Background: Tuberculosis remains a global epidemic, especially in developing countries, including Iran. Rapid diagnosis of active Mycobacterium tuberculosis infection plays a critical role in controlling the spread of tuberculosis. Conventional methods may take up to several weeks or longer to produce results. In addition to multiplicity of steps involved in conventional detection, including isolation, identification and drug susceptibility testing, the slow growth rate of M. tuberculosis is also responsible for this lengthy time.

Objectives: The aim of this study was to compare the polymerase chain reaction (PCR) and culture methods for the detection of M. tuberculosis in different clinical specimens.

Materials and methods: This study was performed on different samples (urine, gastric aspirate, bronchoalveolar lavage, pleural fluid, cerebrospinal fluid, ascetic fluid and joint fluid specimens) of tuberculosis suspected patients. M. tuberculosis DNA was extracted directly from different samples using two different protocols. Next, PCR was performed using three sets of specific primers to detect members of Mycobacterium genus, M. tuberculosis complex and non-tuberculosis Mycobacteria. The results were then compared with that of the culture method, which is considered as the gold standard method.

Results: The concordance rate between the three sets of primers was calculated and IS6110/buffer PCR method showed good agreement with the LJ culture method (κ = 0.627, P < 0.0001). The sensitivity of IS6110/buffer PCR was 58.33%, with specificity of 77.78%; the positive and negative predictive values were 100% and 78.26%, respectively. Buffer method for DNA extraction was proved to give a higher accuracy to PCR in comparison with the boiling method.

Conclusions: PCR method is a valuable, cost-effective and alternative tool for quick diagnosis of active tuberculosis in different clinical specimens.

Keywords: Culture; Diagnosis; Mycobacterium tuberculosis; Polymerase Chain Reaction (PCR).
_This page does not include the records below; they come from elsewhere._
Record UpdateTokenRequest := mk_update { ut_Applications : option (list string); ut_ExpiresAt : option Time; ut_NeverExpires : bool }.
Definition Empty (req : UpdateTokenRequest) : bool :=
  bool_decide (ut_Applications req = None) && bool_decide (ut_ExpiresAt req = None) && negb (ut_NeverExpires req).
(** The change handed to UpdateToken; t.Truncate(time.Second) of a time after the epoch. *)
Definition token_change (req : UpdateTokenRequest) (t : Token) : text + Token :=
  match match ut_Applications req with Some l => ValidateTokenApplications (tk_Role t) l | None => Ok (tk_Applications t) end with
  | Err e => inl e
  | Ok applications =>
      inr (with_limits t applications
        (if ut_NeverExpires req then None else match ut_ExpiresAt req with Some at_ => Some (at_ / second * second) | None => tk_ExpiresAt t end))
  end.
Definition handleUpdateToken (a : Accounts) (name : string) (req : UpdateTokenRequest) (now : Time) : Accounts * answered_with :=
  if String.eqb name RootTokenName
  then (a, bad [L "the root token is the one the agent is configured with: it is admin, has no end, and is changed on the agent, not here"]) else
  match ValidateTokenName name with Err e => (a, bad e) | Ok _ =>
  if Empty req then (a, bad [L "nothing to change: name the applications, the end, or both"]) else
  if bool_decide (is_Some (ut_ExpiresAt req)) && ut_NeverExpires req then (a, bad [L "expires_at and never_expires contradict each other: send one"]) else
  if past (ut_ExpiresAt req) now then (a, bad [L "expires_at is in the past. To stop a token now, revoke it: DELETE /tokens/"; S' name]) else
  match UpdateToken a name (token_change req) with
  | inl (Refused why) => (a, bad why)
  | inl e => (a, engine_error e)
  | inr (a, _) => (a, done_with 200)
  end end.

Record GrantAccessRequest := mk_grant_request { ga_Kind : string; ga_Subject : string; ga_Role : string; ga_Applications : list string }.
(** strings.Replace(err, "a token", "a rule", 1) on the message that starts with it. *)
Definition about_a_rule (e : text) : text :=
  match e with
  | L s :: rest => match cut_prefix "a token" s with Some r => L ("a rule" ++ r)%string :: rest | None => e end
  | _ => e
  end.
Definition handleGrantAccess (a : Accounts) (req : GrantAccessRequest) (now : Time) (by_ : string) : Accounts * answered_with :=
  if String.eqb (ga_Subject req) EmptyString || String.eqb (ga_Kind req) EmptyString then (a, bad [L "kind and subject are required"]) else
  if String.eqb (ga_Role req) EmptyString then (a, bad [L "role is required: read, deploy or admin"]) else
  match ValidateAccessSubject (ga_Kind req) (ga_Subject req) with Err e => (a, bad e) | Ok subject =>
  match ValidateRole (ga_Role req) with Err e => (a, bad e) | Ok _ =>
  if nonnil (ga_Applications req) && negb (String.eqb (ga_Role req) RoleDeploy)
  then (a, bad [L "only the deploy role can be limited to applications: read changes nothing, and admin is for the whole server"]) else
  match ValidateTokenApplications (ga_Role req) (ga_Applications req) with Err e => (a, bad (about_a_rule e)) | Ok applications =>
  match GrantAccess a (mk_rule 0 (ga_Kind req) subject (ga_Role req) applications now by_) with
  | inl TooManyAccessRules => (a, bad [L "at most "; D MaxAccessRules; L " access rules can be stored; a group or a domain covers many people with one"])
  | inl e => (a, engine_error e)
  | inr (a, (_, replaced)) => (a, done_with (if replaced : bool then 200 else 201))
  end end end end.

Definition handleRevokeAccess (a : Accounts) (id : option Z) : Accounts * answered_with :=
  match id with
  | Some id =>
      if id <? 1 then (a, bad [L "the rule is named by its id, as GET /access/rules lists it"]) else
      match RevokeAccess a id with inl e => (a, engine_error e) | inr (a, _) => (a, done_with 204) end
  | None => (a, bad [L "the rule is named by its id, as GET /access/rules lists it"])
  end.

Definition handleEndSessions (a : Accounts) (claim value : string) (now : Time) : Accounts * answered_with :=
  match PersonName claim value with
  | Err e => (a, bad e)
  | Ok email => ((EndSessionsOf a email "signed_out" now).1, done_with 200)
  end.

(** The sessions that would be served now; [stillVouchedFor] is the sign-in's. *)
Definition handleListSessions (stillVouchedFor : Session → bool) (a : Accounts) (now : Time) : list Session :=
  List.filter (λ s, match ResolveAccess (AccessRules a) (se_Email s) (se_Groups s) with
                    | Some grant => Equal grant (mk_grant (se_Role s) (se_Applications s)) && stillVouchedFor s
                    | None => false
                    end) (ActiveSessions a now).

Definition handleSignOut (a : Accounts) (kind value : string) : Accounts * answered_with :=
  if negb (String.eqb kind ActorUser)
  then (a, bad [L "this request was made with an API token, which has no session to end; a token is revoked with: shipwick token revoke"]) else
  match GetSessionByHash a (Sum256 value) with
  | inr s => (DeleteSession a (se_ID s), done_with 204)
  | inl NotFound => (a, done_with 204)
  | inl e => (a, engine_error e)
  end.
End Handlers.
Figure 1.. Representative Agarose Gel of PCR Products With All Four Sets of (MYITS, MTC, NTM and IS6110) Primers With Two DNA Extraction (Boiling and Buffer) Methods.
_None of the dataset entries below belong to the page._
(** ** Rows *)

Lemma update_fmap {A B} (key : A → B) cond f (l : list A) : (∀ x, key (f x) = key x) → key <$> update cond f l = key <$> l.
Proof. intros H. unfold update. rewrite <- list_fmap_compose. apply list_fmap_ext. intros i x _. simpl. by destruct (cond x). Qed.
Lemma update_Forall {A} (P : A → Prop) cond f l : Forall P l → (∀ x, x ∈ l → P x → cond x = true → P (f x)) → Forall P (update cond f l).
Proof.
  intros Hl Hf. apply Forall_fmap, Forall_forall. intros x Hx. simpl. pose proof (proj1 (Forall_forall _ _) Hl x Hx). destruct (cond x) eqn:E; [by apply Hf|done].
Qed.
Lemma Lfilter {A} (f : A → bool) (l : list A) : List.filter f l = filter (λ x, f x = true) l.
Proof. induction l as [|x r IH]; [done|]. rewrite filter_cons. simpl. destruct (f x); [rewrite decide_True by done|rewrite decide_False by done]; by rewrite IH. Qed.
Lemma filter_NoDup_key {A B} (key : A → B) f (l : list A) : NoDup (key <$> l) → NoDup (key <$> List.filter f l).
Proof. rewrite Lfilter. intros H. induction l as [|x r IH]; [done|]. rewrite fmap_cons in H. apply NoDup_cons in H as [Hx Hr]. rewrite filter_cons.
  case_decide; [|by apply IH]. apply NoDup_cons. split; [|by apply IH]. intros (y & E & [_ Hy]%list_elem_of_filter)%list_elem_of_fmap.
  apply Hx. rewrite E. by apply list_elem_of_fmap_2. Qed.
Lemma filter_Forall {A} (P : A → Prop) f (l : list A) : Forall P l → Forall P (List.filter f l).
Proof. rewrite Lfilter. rewrite !Forall_forall. intros H x [_ Hx]%list_elem_of_filter. by apply H. Qed.

Lemma no_match {A} (cond : A → bool) l : (affected cond l =? 0)%nat = true → ∀ x, x ∈ l → cond x = false.
Proof.
  intros H x Hx. destruct (cond x) eqn:E; [|done]. exfalso. apply Nat.eqb_eq in H. unfold affected in H.
  assert (In x (List.filter cond l)) as Hi by (apply filter_In; split; [by apply list_elem_of_In|done]). by destruct (List.filter cond l).
Qed.
Lemma snoc_NoDup_key {A B} (key : A → B) l x : NoDup (key <$> l) → (∀ y, y ∈ l → key y ≠ key x) → NoDup (key <$> (l ++ [x])%list).
Proof.
  intros Hl Hx. rewrite fmap_app. apply NoDup_app. split; [done|]. split; [|by apply NoDup_singleton].
  intros k (y & -> & Hy)%list_elem_of_fmap E%list_elem_of_singleton. by apply (Hx y Hy).
Qed.
Lemma largest_above l x : x ∈ l → x ≤ largest l.
Proof. induction l as [|y r IH]; [by intros ?%elem_of_nil|]. intros [->|H]%elem_of_cons; simpl; [lia|]. specialize (IH H). lia. Qed.
Lemma find_row_in {A} (cond : A → bool) l x : find_row cond l = Some x → x ∈ l ∧ cond x = true.
Proof. intros [H E]%find_some. split; [by apply list_elem_of_In|done]. Qed.

(** ** What validation leaves *)

Lemma each_valid_once_ok names : ∀ out kept, each_valid_once out names = Ok kept → NoDup out → Forall (λ n, is_ok (ValidateName n) = true) out →
  NoDup kept ∧ Forall (λ n, is_ok (ValidateName n) = true) kept ∧ (out ≠ [] ∨ names ≠ [] → kept ≠ []).
Proof.
  induction names as [|n r IH]; intros out kept H Hd Hf; simpl in H; [simplify_eq; naive_solver|].
  destruct (ValidateName n) eqn:E; [|done]. destruct (contains out n) eqn:Ec.
  - destruct (IH _ _ H Hd Hf) as (? & ? & Hne). split_and!; [done..|]. intros _. apply Hne. left. intros ->. done.
  - apply not_true_iff_false in Ec. rewrite contains_spec in Ec. destruct (IH _ _ H) as (? & ? & Hne).
    + apply NoDup_app. split; [done|]. split; [by intros x Hx ->%list_elem_of_singleton|by apply NoDup_singleton].
    + apply Forall_app. split; [done|]. apply Forall_singleton. by rewrite E.
    + split_and!; [done..|]. intros _. apply Hne. left. by destruct out.
Qed.

Lemma ValidateTokenApplications_ok role l kept : Valid role = true → ValidateTokenApplications role l = Ok kept → limited_ok role kept.
Proof.
  unfold ValidateTokenApplications. intros Hr. destruct (negb (nonnil l)) eqn:En.
  { intros [= <-]. split_and!; [done|split; constructor|done|done|constructor]. }
  destruct (String.eqb_spec role RoleDeploy) as [->|]; [|done]. cbn [negb]. destruct (each_valid_once [] l) as [out|] eqn:E; [|done]. cbn [rbind].
  destruct (MaxTokenApplications <? Z.of_nat (List.length out)) eqn:El; [done|]. intros [= <-].
  destruct (each_valid_once_ok _ _ _ E) as (Hd & Hf & _); [constructor|constructor|].
  pose proof (merge_sort_Permutation str_le out) as Hp. split_and!; [done| |done| |by rewrite Hp].
  - split; [apply (Sorted_merge_sort _)|by rewrite Hp].
  - rewrite (Permutation_length Hp). lia.
Qed.

(** ** Steps keep the tables *)

Lemma tokens_kept a l : accounts_ok a → NoDup (tk_Name <$> l) → NoDup (tk_Hash <$> l) → NoDup (tk_ID <$> l) → Forall token_ok l → accounts_ok (set_tokens a l).
Proof. intros [] ? ? ? ?. by constructor. Qed.
Lemma rules_kept a l last : accounts_ok a → NoDup ((λ r, (ar_Kind r, ar_Subject r)) <$> l) → NoDup (ar_ID <$> l) → Forall (λ r, ar_ID r ≤ last) l →
  Forall stored_rule_ok l → Z.of_nat (List.length l) ≤ MaxAccessRules → accounts_ok (set_rules a l last).
Proof. intros [] ? ? ? ? ?. by constructor. Qed.
Lemma sessions_kept a l last : accounts_ok a → NoDup (se_Hash <$> l) → NoDup (se_ID <$> l) → Forall (λ s, se_ID s ≤ last) l → Forall reasoned l → accounts_ok (set_sessions a l last).
Proof. intros [] ? ? ? ?. by constructor. Qed.

Lemma updated_tokens a cond f : accounts_ok a → (∀ t, tk_Name (f t) = tk_Name t ∧ tk_Hash (f t) = tk_Hash t ∧ tk_ID (f t) = tk_ID t) →
  (∀ t, t ∈ tokens a → token_ok t → cond t = true → token_ok (f t)) → accounts_ok (set_tokens a (update cond f (tokens a))).
Proof.
  intros Ha Hf Hok. apply tokens_kept; [done|rewrite update_fmap; [apply Ha|intros t; apply Hf]..|]. apply update_Forall; [apply Ha|done].
Qed.

Lemma CreateToken_kept a t a' t' : accounts_ok a → token_ok t → CreateToken a t = inr (a', t') → accounts_ok a'.
Proof.
  intros Ha Ht. unfold CreateToken. destruct (affected (token_named _) _ =? 0)%nat eqn:E1; [|done]. destruct (affected _ _ =? 0)%nat eqn:E2 in |- *; [|done].
  intros [= <- <-]. pose proof (no_match _ _ E1) as Hn. pose proof (no_match _ _ E2) as Hh.
  apply tokens_kept; [done|apply snoc_NoDup_key; [apply Ha|]..|apply Forall_app; split; [apply Ha|by apply Forall_singleton]].
  - intros u Hu. specialize (Hn u Hu). by apply String.eqb_neq in Hn.
  - intros u Hu. specialize (Hh u Hu). by apply String.eqb_neq in Hh.
  - intros u Hu. simpl. pose proof (largest_above (tk_ID <$> tokens a) (tk_ID u) ltac:(by apply list_elem_of_fmap_2)). lia.
Qed.

Lemma UpdateToken_kept a name req a' r : accounts_ok a → UpdateToken a name (token_change req) = inr (a', r) → accounts_ok a'.
Proof.
  intros Ha. unfold UpdateToken. destruct (find_row _ _) as [b|] eqn:E; [|done]. apply find_row_in in E as [Hb _].
  pose proof (proj1 (Forall_forall _ _) (ok_tokens a Ha) b Hb) as [Hbn Hbl].
  unfold token_change. destruct (match ut_Applications req with Some l => _ | None => _ end) as [l|] eqn:El; [|done]. intros [= <- <-].
  apply updated_tokens; [done|done|]. intros t Ht [Htn _] Et. split; [done|]. simpl.
  assert (t = b) as ->.
  { apply Z.eqb_eq in Et. apply list_elem_of_lookup in Ht as [i Hi], Hb as [j Hj]. assert (i = j) as ->; [|congruence].
    eapply NoDup_lookup; [apply (ok_ids a Ha)|rewrite list_lookup_fmap, Hi; done|rewrite list_lookup_fmap, Hj; simpl; by rewrite Et]. }
  destruct (ut_Applications req); [|by simplify_eq]. eapply ValidateTokenApplications_ok; [apply Hbl|done].
Qed.

Lemma GrantAccess_kept a r a' q : accounts_ok a → stored_rule_ok r → GrantAccess a r = inr (a', q) → accounts_ok a'.
Proof.
  intros Ha Hr. unfold GrantAccess. destruct (find_row _ _) as [old|] eqn:E.
  - intros [= <- <-]. apply find_row_in in E as [Ho Eo]. unfold same_subject in Eo. bools.
    apply rules_kept; [done|rewrite update_fmap; [apply Ha|done]..| | |].
    + apply update_Forall; [apply Ha|done].
    + apply update_Forall; [apply Ha|]. intros x Hx [Hx1 _] _. split; [exact Hx1|apply Hr].
    + unfold update. rewrite length_fmap. apply Ha.
  - destruct (MaxAccessRules <=? _) eqn:En; [done|]. intros [= <- <-]. apply rules_kept; [done| | | | |].
    + apply snoc_NoDup_key; [apply Ha|]. intros y Hy Ey. unfold find_row in E. apply (find_none _ _ E) in Hy || apply list_elem_of_In, (find_none _ _ E) in Hy.
      unfold same_subject in Hy. simpl in Ey. injection Ey as E1 E2. rewrite E1, E2, !String.eqb_refl in Hy. done.
    + apply snoc_NoDup_key; [apply Ha|]. intros y Hy. simpl. pose proof (proj1 (Forall_forall _ _) (proj2 (ok_rule_ids a Ha)) y Hy). simpl in *. lia.
    + apply Forall_app. split; [|apply Forall_singleton; simpl; lia]. eapply Forall_impl; [apply (ok_rule_ids a Ha)|]. simpl. lia.
    + apply Forall_app. split; [apply Ha|]. by apply Forall_singleton.
    + rewrite length_app. simpl. lia.
Qed.

Lemma kept_filter_tokens a f : accounts_ok a → accounts_ok (set_tokens a (List.filter f (tokens a))).
Proof. intros Ha. apply tokens_kept; [done|apply filter_NoDup_key, Ha..|apply filter_Forall, Ha]. Qed.
Lemma kept_filter_rules a f : accounts_ok a → accounts_ok (set_rules a (List.filter f (access_rules a)) (last_rule a)).
Proof.
  intros Ha. apply rules_kept; [done|apply filter_NoDup_key, Ha..|apply filter_Forall, Ha|apply filter_Forall, Ha|].
  rewrite Lfilter. pose proof (length_filter (λ x, f x = true) (access_rules a)). pose proof (proj2 (ok_rules a Ha)). lia.
Qed.
Lemma kept_filter_sessions a f : accounts_ok a → accounts_ok (set_sessions a (List.filter f (sessions a)) (last_session a)).
Proof. intros Ha. apply sessions_kept; [done|apply filter_NoDup_key, Ha..|apply filter_Forall, Ha|apply filter_Forall, Ha]. Qed.
Lemma kept_update_sessions a cond f : accounts_ok a → (∀ s, se_Hash (f s) = se_Hash s ∧ se_ID (f s) = se_ID s) → (∀ s, reasoned s → reasoned (f s)) →
  accounts_ok (set_sessions a (update cond f (sessions a)) (last_session a)).
Proof.
  intros Ha Hf Hn. apply sessions_kept; [done|rewrite update_fmap; [apply Ha|intros s; apply Hf]..| |].
  - apply update_Forall; [apply Ha|]. intros s _ Hs _. destruct (Hf s) as [_ ->]. done.
  - apply update_Forall; [apply Ha|]. intros s _ Hs _. by apply Hn.
Qed.
Lemma CreateSession_kept a s a' s' : accounts_ok a → CreateSession a s = inr (a', s') → accounts_ok a'.
Proof.
  intros Ha. unfold CreateSession. destruct (affected _ _ =? 0)%nat eqn:E; [|done]. intros [= <- <-]. pose proof (no_match _ _ E) as Hh.
  pose proof (ok_session_ids a Ha) as [_ Hle].
  apply sessions_kept; [done|apply filter_NoDup_key, snoc_NoDup_key; [apply Ha|]..|apply filter_Forall, Forall_app; split; [|apply Forall_singleton; simpl; lia]|
    apply filter_Forall, Forall_app; split; [apply Ha|apply Forall_singleton; by intros []]].
  - intros u Hu. specialize (Hh u Hu). by apply String.eqb_neq in Hh.
  - intros u Hu. pose proof (proj1 (Forall_forall _ _) Hle u Hu). simpl in *. lia.
  - eapply Forall_impl; [exact Hle|]. simpl. lia.
Qed.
Lane N: negative control; Lane 15, 17, 18, 21: negative samples with MYITS primers and boiling method; Lane 20 (around 400bp): positive sample with MYITS primers and boiling method; Lane 21: negative sample with MYITS primers and buffer method; Lane 15, 17, 18, 20 (around 350, 400, 350, 400 bp respectively): positive samples with MYITS primers and buffer method; Lane P: positive control for MYITS primers; Lane L: 100 bp DNA marker (Fermentas); Lane 15, 17, 18, 21: negative samples with MTC and NTM primers and boiling method; Lane 20 (around 235 bp): positive sample (MTC) with MTC and NTM primers and boiling method; Lane 15, 18, 20, 21: negative samples with MTC and NTM primers and buffer method; Lane 17 (around 235 bp): positive sample (MTC) with MTC and NTM primers and buffer method; Lane P1: positive control for Mycobacterium tuberculosis complex (MTC) strains; Lane P2: positive control for non-tuberculous mycobacteria (NTM) strains; Lane 15, 17, 18, 21: negative samples with IS6110 primers and boiling method; Lane 20 (around 150 bp): positive sample with IS6110 primers and boiling method; Lane 15, 21: negative samples with IS6110 primers and buffer method; Lane 17, 18, 20 (around 150 bp) positive samples with IS6110 primers and buffer method; Lane P: positive control for IS6110 primers; Lane N: negative control for IS6110 primers.